La squalifica ci può stare (bisogna rivedere il regolamento perché due giornate sono comunque eccessive), non le accuse lanciate a destra e a sinistra per il colpire il serbo. Il presidente della Vecchia Signora ha capito che era arrivato il momento di alzare la voce e di posizionarsi sulla stessa linea dei tifosi bianconeri. La questione vera, sottolineata anche da Andrea Agnelli, è che questa Juventus incomincia a fare paura. Non ci sono altre spiegazioni.
La prova televisiva ha condannato Krasic, ma quanti sono i giocatori che ogni domenica accentuano una caduta? Cambia qualcosa se questo avviene in area o se invece si verifica al centro del campo? Quanti sono i difensori che ogni settimana finiscono nella trappola dei simulatori? Il calcio è anche questo. Molte volte l’intervento scomposto del giocatore in chiusura (in questo caso Portanova) dovrebbe essere evitato, questo perlomeno è quanto insegnano in una normale scuola calcio. Krasic ha sbagliato, ma nella velocità della giocata era ipotizzabile un contatto.

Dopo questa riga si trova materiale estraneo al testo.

(** * Sale Transaction Engine: the sale-creation handler and the sale formatter

    A shallow embedding of the route handler of the sales API (its POST
    handler, [formatSale], [toCents] and [centsToAmount]) together with the
    part of the persistence layer the handler talks to.

    Modelling conventions.
    - A JavaScript number is a [num]: NaN, the two infinities, or a finite
      value carried as an exact rational.  The special values follow the
      IEEE rules the handler can observe ([Number.isFinite], [Number.isNaN],
      comparisons that are false on NaN).  Finite arithmetic is exact: the
      rounding error of binary64 operations and the sign of zero are not
      represented.
    - A parsed JSON body is a [jsval].
    - Built-in string functions of the platform whose full definition is
      outside the repository ([String.prototype.trim], [toUpperCase], the
      string-to-number and number-to-string conversions) and the members of
      the [PaymentMethod] enumeration, which the handler imports from the
      generated database client, are fields of a [Platform] record.
    - The database is a record of tables.  [prisma.$transaction] runs its
      body on the state the transaction sees and keeps the resulting state
      only when the body and the commit succeed.  Failures the persistence
      layer may raise on its own (connection loss, the 30 second timeout,
      constraint violations other than the receipt-number one) are supplied
      by an environment, one optional error per call site. *)

From Stdlib Require Import ZArith QArith Qround Lia.
From stdpp Require Import base option list strings gmap pretty.

Local Open Scope string_scope.

(** ** JavaScript numbers *)

Module Num.

Inductive num : Type :=
| NaN
| PInf
| NInf
| Fin (q : Q).

Definition zero : num := Fin 0.
Definition of_Z (z : Z) : num := Fin (inject_Z z).

(** [Number.isFinite] and [Number.isNaN] on a value that is a number. *)
Definition isFinite (n : num) : bool :=
  match n with Fin _ => true | _ => false end.
(* ===== verification/Llio.v ===== *)
(** * The wire format: [llio.h] and [llio.cc]

    [message_buffer] and the cursor [message] over it (a reader monad with the
    cursor as its state), the growing output buffer [message_builder] (a writer
    monad), and the [to]/[from] overloads for the basic types and containers.
    The theory that follows the definitions is the interface every protocol
    file is proved against: [appends w bs] (running the writer [w] adds exactly
    [bs] to the builder) and [parses r bs a] (running the reader [r] where the
    message continues with [bs] consumes exactly [bs] and returns [a]), with the
    classes [Encodes] and [Decodes] that every type's overloads instantiate. *)

From S2P Require Import Prelude.

Local Open Scope Z_scope.
Local Open Scope alba_scope.

(** ** Input: [message_buffer] and [message] *)

Module message_buffer.
Record t := Make { _data : bytes; _size : Z; _start : Z }.

(** The private constructor, the fresh [_data] being what the caller reads into it. *)
Definition fresh (data : bytes) (size : Z) : t := Make data size 0.

(** A reader stores a prefix of what it is asked for; what it leaves out is
    indeterminate, and using it is undefined. *)
Definition from_reader {ST} (reader : Z -> M ST bytes) : M ST t :=
  sz ← reader 4;
  (if len sz =? 4 then mret tt else mout Undef) ;;
  let size := le_combine sz in
  d ← reader size;
  mret (fresh d size).

Definition from_reader_know_size {ST} (reader : Z -> M ST bytes) (size : Z) : M ST t :=
  let real_size := u64 (4 + size) in
  d ← reader real_size;
  mret (Make d real_size 4).

Definition from_string (s : bytes) : t := fresh s (len s).

(** The [n] bytes behind [data(pos)]; [None] when they are not all inside [_data]. *)
Definition data (mb : t) (pos n : Z) : option bytes :=
  if (0 <=? n) && (_start mb + pos + n <=? len (_data mb)) then
    Some (take (Z.to_nat n) (drop (Z.to_nat (_start mb + pos)) (_data mb)))
  else None.
(* ===== verification/Logger.v ===== *)
(** * Logging: [alba_logger.h] and [alba_logger.cc]

    The levels, the global hook that chooses the logger of a level, and the macro
    [ALBA_LOG].  What a logger does is the parameter [E], the state it changes. *)

From S2P Require Import Prelude Stuff.

Local Open Scope alba_scope.

Inductive AlbaLogLevel := DEBUG | INFO | ERROR | WARNING.

Definition print_AlbaLogLevel : printer AlbaLogLevel := fun level =>
  match level with
  | DEBUG => str "DEBUG"
  | INFO => str "INFO"
  | ERROR => str "ERROR"
  | WARNING => str "WARNING"
  end.

Section logger.
Context {E : Type}.

(** [std::function<void(AlbaLogLevel, std::string &)>], and a pointer to one. *)
Definition log_function : Type := AlbaLogLevel -> bytes -> E -> E.
Definition chooser : Type := AlbaLogLevel -> option log_function.

(** The global variable [logFunc_] (empty at the start) and the loggers' state. *)
Record log_state := Make_log_state { logFunc_ : option chooser; sink : E }.

Definition setLogFunction (logFunc : option chooser) : M log_state unit :=
  modify (fun s => Make_log_state logFunc (sink s)).

(** Calling an empty [std::function] throws [std::bad_function_call]. *)
Definition getLogger (level : AlbaLogLevel) : M log_state (option log_function) :=
  f ← gets logFunc_;
  match f with
  | Some f => mret (f level)
  | None => mthrow (ExnSystem (str "bad_function_call"))
  end.

Definition ALBA_LOG (level : AlbaLogLevel) (message : bytes) : M log_state unit :=
  logger ← getLogger level;
  match logger with
  | Some logger => modify (fun s => Make_log_state (logFunc_ s) (logger level message (sink s)))
  | None => mret tt
  end.

(** ** Properties *)

Lemma log_before_set level message e :
  ALBA_LOG level message (Make_log_state None e)
  = (Throw (ExnSystem (str "bad_function_call")), Make_log_state None e).
Proof. done. Qed.

Lemma log_after_set f level message s :
  (setLogFunction (Some f) ;; ALBA_LOG level message) s
  = (Ret tt, Make_log_state (Some f)
       (match f level with Some l => l level message (sink s) | None => sink s end)).
Proof. unfold ALBA_LOG, getLogger, mbind, M_bind. simpl. by destruct (f level). Qed.
End logger.

Lemma level_names_differ l1 l2 : print_AlbaLogLevel l1 = print_AlbaLogLevel l2 -> l1 = l2.
Proof. by destruct l1, l2. Qed.
(* ===== verification/Doubles.v ===== *)
(** * The C++ type [double]

    Binary64 arithmetic through the standard library's [spec_float], rounded to
    nearest even, with the conversions from [int] and the formatting of
    [operator<<] (six significant digits).  The theory shows that integers below
    [2^53] are represented exactly: adding and comparing them as doubles is adding
    and comparing them as integers. *)

From Stdlib Require Import Floats.SpecFloat.
From S2P Require Import Prelude Stuff.

Local Open Scope Z_scope.
Local Open Scope alba_scope.

Abbreviation double := spec_float.

Definition dadd : double -> double -> double := SFadd 53 1024.
Definition dmul : double -> double -> double := SFmul 53 1024.
Definition ddiv : double -> double -> double := SFdiv 53 1024.
Definition dlt : double -> double -> bool := SFltb.
(** The conversion of an integer to [double]. *)
Definition of_int (z : Z) : double := binary_normalize 53 1024 z 0 false.
(** A decimal literal [n / d]: the double nearest to it. *)
Definition literal (n d : Z) : double := ddiv (of_int n) (of_int d).

(** ** [operator<<] with the default precision *)

(** The exponent [x] with [10^x <= n/d < 10^(x+1)], searched upwards from [x]. *)
Fixpoint decimal_exponent (fuel : nat) (n d x : Z) : Z :=
  match fuel with
  | O => x
  | S fuel =>
      let above := if 0 <=? x + 1 then n <? d * 10 ^ (x + 1) else n * 10 ^ (- (x + 1)) <? d in
      if above then x else decimal_exponent fuel n d (x + 1)
  end.

(** [n / d] rounded to the nearest integer, ties to even. *)
Definition round_div (n d : Z) : Z :=
  let q := n / d in
  match Z.compare (2 * (n mod d)) d with
  | Lt => q
  | Gt => q + 1
  | Eq => if Z.even q then q else q + 1
  end.

Definition zero_digit : byte := byte.of_Z 48.
Fixpoint strip_zeros (ds : bytes) : bytes :=
  match ds with
  | [] => []
  | d :: ds =>
      match strip_zeros ds with
      | [] => if bool_decide (d = zero_digit) then [] else [d]
      | ds => d :: ds
      end
  end.
Definition with_fraction (whole frac : bytes) : bytes :=
  match strip_zeros frac with [] => whole | frac => whole ++ str "." ++ frac end.
Definition show_exponent (x : Z) : bytes :=
  str "e" ++ (if x <? 0 then str "-" else str "+") ++
  (if Z.abs x <? 10 then str "0" else []) ++ dec (Z.abs x).

Definition show_positive (n d : Z) : bytes :=
  let x := decimal_exponent 700 n d (-330) in
  let m := if 5 <=? x then round_div n (d * 10 ^ (x - 5)) else round_div (n * 10 ^ (5 - x)) d in
  let '(m, x) := if m =? 10 ^ 6 then (10 ^ 5, x + 1) else (m, x) in
  let digits := dec m in
  if (x <? -4) || (6 <=? x) then with_fraction (take 1 digits) (drop 1 digits) ++ show_exponent x
  else if 0 <=? x then with_fraction (take (Z.to_nat (x + 1)) digits) (drop (Z.to_nat (x + 1)) digits)
  else with_fraction (str "0") (replicate (Z.to_nat (- x - 1)) zero_digit ++ digits).

Definition print_double : printer double := fun f =>
  match f with
  | S754_zero s => (if s then str "-" else []) ++ str "0"
  | S754_infinity s => (if s then str "-" else []) ++ str "inf"
  | S754_nan => str "nan"
  | S754_finite s m e =>
      (if s then str "-" else []) ++
      (if 0 <=? e then show_positive (Zpos m * 2 ^ e) 1 else show_positive (Zpos m) (2 ^ (- e)))
  end.

(** ** Integers are exact *)

(** [p * 2^k]. *)
Definition shl (p : positive) (k : nat) : positive := Nat.iter k xO p.

Lemma iter_xO p q : Pos.iter xO p q = shl p (Pos.to_nat q).
Proof. unfold shl. by rewrite Pos2Nat.inj_iter. Qed.
Lemma Zpos_shl p k : Zpos (shl p k) = Zpos p * 2 ^ Z.of_nat k.
Proof.
  induction k as [|k IH]; [by rewrite Z.mul_1_r|].
  rewrite Nat2Z.inj_succ, Z.pow_succ_r by lia. change (shl p (S k)) with (xO (shl p k)). lia.
Qed.
Lemma shl_shl p k l : shl (shl p k) l = shl p (k + l).
Proof. apply (inj Zpos). rewrite !Zpos_shl, Nat2Z.inj_add, Z.pow_add_r by lia. lia. Qed.
Lemma shl_add p q k : (shl p k + shl q k)%positive = shl (p + q) k.
Proof. apply (inj Zpos). rewrite Pos2Z.inj_add, !Zpos_shl, Pos2Z.inj_add. lia. Qed.

Definition digits (p : positive) : Z := Zpos (digits2_pos p).

Lemma digits_shl p k : digits (shl p k) = digits p + Z.of_nat k.
Proof.
  induction k as [|k IH]; [by rewrite Z.add_0_r|]. unfold digits in *.
  change (shl p (S k)) with (xO (shl p k)). cbn [digits2_pos]. lia.
Qed.
Lemma digits_bounds p : 2 ^ (digits p - 1) <= Zpos p < 2 ^ digits p.
Proof.
  unfold digits. induction p as [p IH|p IH|]; cbn [digits2_pos]; [| |by vm_compute];
    rewrite Pos2Z.inj_succ; replace (Z.succ (Zpos (digits2_pos p)) - 1)
      with (Z.succ (Zpos (digits2_pos p) - 1)) by lia;
    rewrite !Z.pow_succ_r by lia; lia.
Qed.
Lemma digits_le p n : 0 <= n -> Zpos p < 2 ^ n -> digits p <= n.
Proof.
  intros Hn Hp. pose proof (digits_bounds p) as [Hl _].
  apply Z.nlt_ge. intros Hlt. assert (2 ^ n <= 2 ^ (digits p - 1)) by (apply Z.pow_le_mono_r; lia). lia.
Qed.
Lemma digits_pos p : 0 < digits p.
Proof. done. Qed.

Abbreviation fexp64 := (fexp 53 1024).
Lemma fexp_small e : 1 <= e -> fexp64 e = e - 53.
Proof. intros He. unfold fexp, emin. lia. Qed.

Lemma shl_align_spec m e e' :
  shl_align m e e' = if e' <? e then (shl m (Z.to_nat (e - e')), e') else (m, e).
Proof.
  unfold shl_align. destruct (Z.ltb_spec e' e) as [Hlt|Hge].
  - destruct (e' - e) as [|p|p] eqn:E; [lia..|]. rewrite iter_xO. do 2 f_equal. lia.
  - destruct (e' - e) as [|p|p] eqn:E; [done..|lia].
Qed.

(** Shifting right what was shifted left loses nothing. *)
Lemma shr_shl p k n e : (n <= k)%nat ->
  shr {| shr_m := Zpos (shl p k); shr_r := false; shr_s := false |} e (Z.of_nat n)
  = ({| shr_m := Zpos (shl p (k - n)); shr_r := false; shr_s := false |}, e + Z.of_nat n).
Proof.
  intros Hn. unfold shr. destruct (Z.of_nat n) as [|q|q] eqn:E; [|f_equal|lia].
  { assert (n = 0%nat) as -> by lia. by rewrite Nat.sub_0_r, Z.add_0_r. }
  assert (forall A (f : A -> A) q x, SpecFloat.iter_pos f q x = Nat.iter (Pos.to_nat q) f x) as Hit.
  { intros A f r. induction r as [r IH|r IH|]; intros x; cbn [SpecFloat.iter_pos]; [| |done].
    - rewrite !IH, <- Nat.iter_add, <- Nat.iter_succ_r. f_equal. lia.
    - rewrite !IH, <- Nat.iter_add. f_equal. lia. }
  rewrite Hit. replace (Pos.to_nat q) with n by lia. clear E q Hit.
  revert k Hn. induction n as [|n IH]; intros k Hn; [by rewrite Nat.sub_0_r|].
  destruct k as [|k]; [lia|]. rewrite Nat.iter_succ_r. apply IH. lia.
Qed.

Lemma shr_fexp_spec p k e : (0 <= digits (shl p k) + e - 53 - e <= Z.of_nat k) ->
  1 <= digits (shl p k) + e ->
  let n := Z.to_nat (digits (shl p k) - 53) in
  shr_fexp 53 1024 (Zpos (shl p k)) e loc_Exact
  = ({| shr_m := Zpos (shl p (k - n)); shr_r := false; shr_s := false |}, e + Z.of_nat n).
Proof.
  intros Hk He n. unfold shr_fexp. change (Zdigits2 (Zpos (shl p k))) with (digits (shl p k)).
  rewrite fexp_small by done. replace (digits (shl p k) + e - 53 - e) with (Z.of_nat n) by lia.
  apply shr_shl. lia.
Qed.

(** The normal form of an integer of at most 53 digits. *)
Definition exact (s : bool) (p : positive) : double :=
  S754_finite s (shl p (Z.to_nat (53 - digits p))) (digits p - 53).

Lemma binary_round_exact s p k : digits p <= 53 -> (k <= 52)%nat ->
  binary_round 53 1024 s (shl p k) (- Z.of_nat k) = exact s p.
Proof.
  intros Hd Hk. pose proof (digits_pos p) as Hp. unfold binary_round.
  change (Zpos (digits2_pos (shl p k))) with (digits (shl p k)).
  rewrite digits_shl, fexp_small by lia.
  replace (digits p + Z.of_nat k + - Z.of_nat k - 53) with (digits p - 53) by lia.
  rewrite shl_align_spec.
  set (j := Z.to_nat (Z.max (53 - digits p) (Z.of_nat k))).
  assert ((if digits p - 53 <? - Z.of_nat k
           then (shl (shl p k) (Z.to_nat (- Z.of_nat k - (digits p - 53))), digits p - 53)
           else (shl p k, - Z.of_nat k)) = (shl p j, - Z.of_nat j)) as ->.
  { destruct (Z.ltb_spec (digits p - 53) (- Z.of_nat k)).
    - rewrite shl_shl. f_equal; [f_equal|]; lia.
    - f_equal; [f_equal|]; lia. }
  unfold binary_round_aux. rewrite shr_fexp_spec by (rewrite digits_shl; lia). cbn [shr_m].
  rewrite digits_shl. replace (j - Z.to_nat (digits p + Z.of_nat j - 53))%nat
    with (Z.to_nat (53 - digits p)) by lia.
  change (round_nearest_even _ _) with (Zpos (shl p (Z.to_nat (53 - digits p)))).
  rewrite shr_fexp_spec by (rewrite digits_shl; lia). cbn [shr_m]. rewrite digits_shl.
  destruct (Z.leb_spec (- Z.of_nat j + Z.of_nat (Z.to_nat (digits p + Z.of_nat j - 53))
     + Z.of_nat (Z.to_nat (digits p + Z.of_nat (Z.to_nat (53 - digits p)) - 53))) (1024 - 53)); [|lia].
  unfold exact. f_equal; [f_equal|]; lia.
Qed.

Lemma of_int_pos p : Zpos p < 2 ^ 53 -> of_int (Zpos p) = exact false p.
Proof. intros Hp. apply (binary_round_exact false p 0); [by apply digits_le|lia]. Qed.
Lemma of_int_neg p : Zpos p < 2 ^ 53 -> of_int (Zneg p) = exact true p.
Proof. intros Hp. apply (binary_round_exact true p 0); [by apply digits_le|lia]. Qed.

Lemma shl_align_exact p e : digits p <= 53 -> e <= digits p - 53 ->
  fst (shl_align (shl p (Z.to_nat (53 - digits p))) (digits p - 53) e) = shl p (Z.to_nat (- e)).
Proof.
  intros Hd He. rewrite shl_align_spec.
  destruct (Z.ltb_spec e (digits p - 53)); cbn [fst]; rewrite ?shl_shl; f_equal; lia.
Qed.

(** Adding integers whose sum is below [2^53] is exact. *)
Lemma dadd_int a b : 0 <= a -> 0 <= b -> a + b < 2 ^ 53 ->
  dadd (of_int a) (of_int b) = of_int (a + b).
Proof.
  intros Ha Hb Hab. destruct a as [|p|p]; [|destruct b as [|q|q]|]; [| | |lia..].
  - destruct b as [|q|q]; [done| |lia]. rewrite Z.add_0_l, of_int_pos by lia. done.
  - rewrite Z.add_0_r, of_int_pos by lia. done.
  - rewrite !of_int_pos by lia. unfold exact, dadd. cbn [SFadd].
    assert (digits p <= 53) by (apply digits_le; lia).
    assert (digits q <= 53) by (apply digits_le; lia).
    pose proof (digits_pos p). pose proof (digits_pos q).
    rewrite !shl_align_exact by lia. cbn [cond_Zopp]. rewrite <- Pos2Z.inj_add, shl_add.
    set (k := Z.to_nat (- Z.min (digits p - 53) (digits q - 53))).
    replace (Z.min (digits p - 53) (digits q - 53)) with (- Z.of_nat k) by lia.
    cbn [binary_normalize]. change (Zpos p + Zpos q) with (Zpos (p + q)) in *.
    rewrite binary_round_exact; [|apply digits_le; lia|lia]. symmetry. by apply of_int_pos.
Qed.

(** The order on the normal forms is the order of the integers. *)
Lemma exact_compare p q : digits p <= 53 -> digits q <= 53 ->
  match Z.compare (digits p - 53) (digits q - 53) with
  | Lt => Lt
  | Gt => Gt
  | Eq => Pos.compare_cont Eq (shl p (Z.to_nat (53 - digits p))) (shl q (Z.to_nat (53 - digits q)))
  end = Z.compare (Zpos p) (Zpos q).
Proof.
  intros Hp Hq. pose proof (digits_bounds p) as [Hpl Hpu]. pose proof (digits_bounds q) as [Hql Hqu].
  pose proof (digits_pos p). pose proof (digits_pos q).
  destruct (Z.compare_spec (digits p - 53) (digits q - 53)) as [Heq|Hlt|Hgt].
  - replace (digits q) with (digits p) by lia.
    change (Z.compare (Zpos (shl p (Z.to_nat (53 - digits p))))
              (Zpos (shl q (Z.to_nat (53 - digits p)))) = Z.compare (Zpos p) (Zpos q)).
    rewrite !Zpos_shl. symmetry. apply Zmult_compare_compat_r. lia.
  - symmetry. apply Z.compare_lt_iff. apply Z.lt_le_trans with (2 ^ digits p); [done|].
    etransitivity; [|exact Hql]. apply Z.pow_le_mono_r; lia.
  - symmetry. apply Z.compare_gt_iff. apply Z.lt_le_trans with (2 ^ digits q); [done|].
    etransitivity; [|exact Hpl]. apply Z.pow_le_mono_r; lia.
Qed.

(** Comparing integers below [2^53] is exact. *)
Lemma dlt_int a b : Z.abs a < 2 ^ 53 -> Z.abs b < 2 ^ 53 -> dlt (of_int a) (of_int b) = (a <? b).
Proof.
  intros Ha Hb. unfold dlt, SFltb, Z.ltb.
  assert (SFcompare (of_int a) (of_int b) = Some (Z.compare a b)) as ->; [|done].
  destruct a as [|p|p], b as [|q|q];
    rewrite ?of_int_pos, ?of_int_neg by lia; try done; unfold exact; cbn [SFcompare]; f_equal.
  - apply exact_compare; apply digits_le; lia.
  - assert (digits p <= 53) by (apply digits_le; lia).
    assert (digits q <= 53) by (apply digits_le; lia).
    change (Z.compare (Zneg p) (Zneg q)) with (CompOpp (Z.compare (Zpos p) (Zpos q))).
    rewrite <- exact_compare by done. by destruct (Z.compare (digits p - 53) (digits q - 53)).
Qed.

(** The double with a given 64-bit pattern. *)
Definition double_of_bits (b : Z) : double :=
  let s := Z.testbit b 63 in
  let e := Z.land (Z.shiftr b 52) 0x7ff in
  let m := Z.land b (2 ^ 52 - 1) in
  if e =? 0x7ff then if m =? 0 then S754_infinity s else S754_nan
  else if e =? 0 then match m with Zpos p => S754_finite s p (-1074) | _ => S754_zero s end
  else match 2 ^ 52 + m with Zpos p => S754_finite s p (e - 1075) | _ => S754_nan end.

Example double_of_bits_1 : double_of_bits 0x3ff0000000000000 = of_int 1.
Proof. reflexivity. Qed.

Altrettante giornate di squalifica vanno date all’arbitro De Marco e al suo assistente: una loro svista toglie di scena un possibile protagonista della sfida contro il Milan. Cosa poteva fare l’arbitro? Chiedere, viste le reazioni dei felsinei, lumi al centrocampista serbo. Fantascienza? No, semplicemente collaborazione. Solo se Krasic avesse confermato all’arbitro di aver ricevuto il fallo, avrebbe potuto essere accusato di mancanza di correttezza.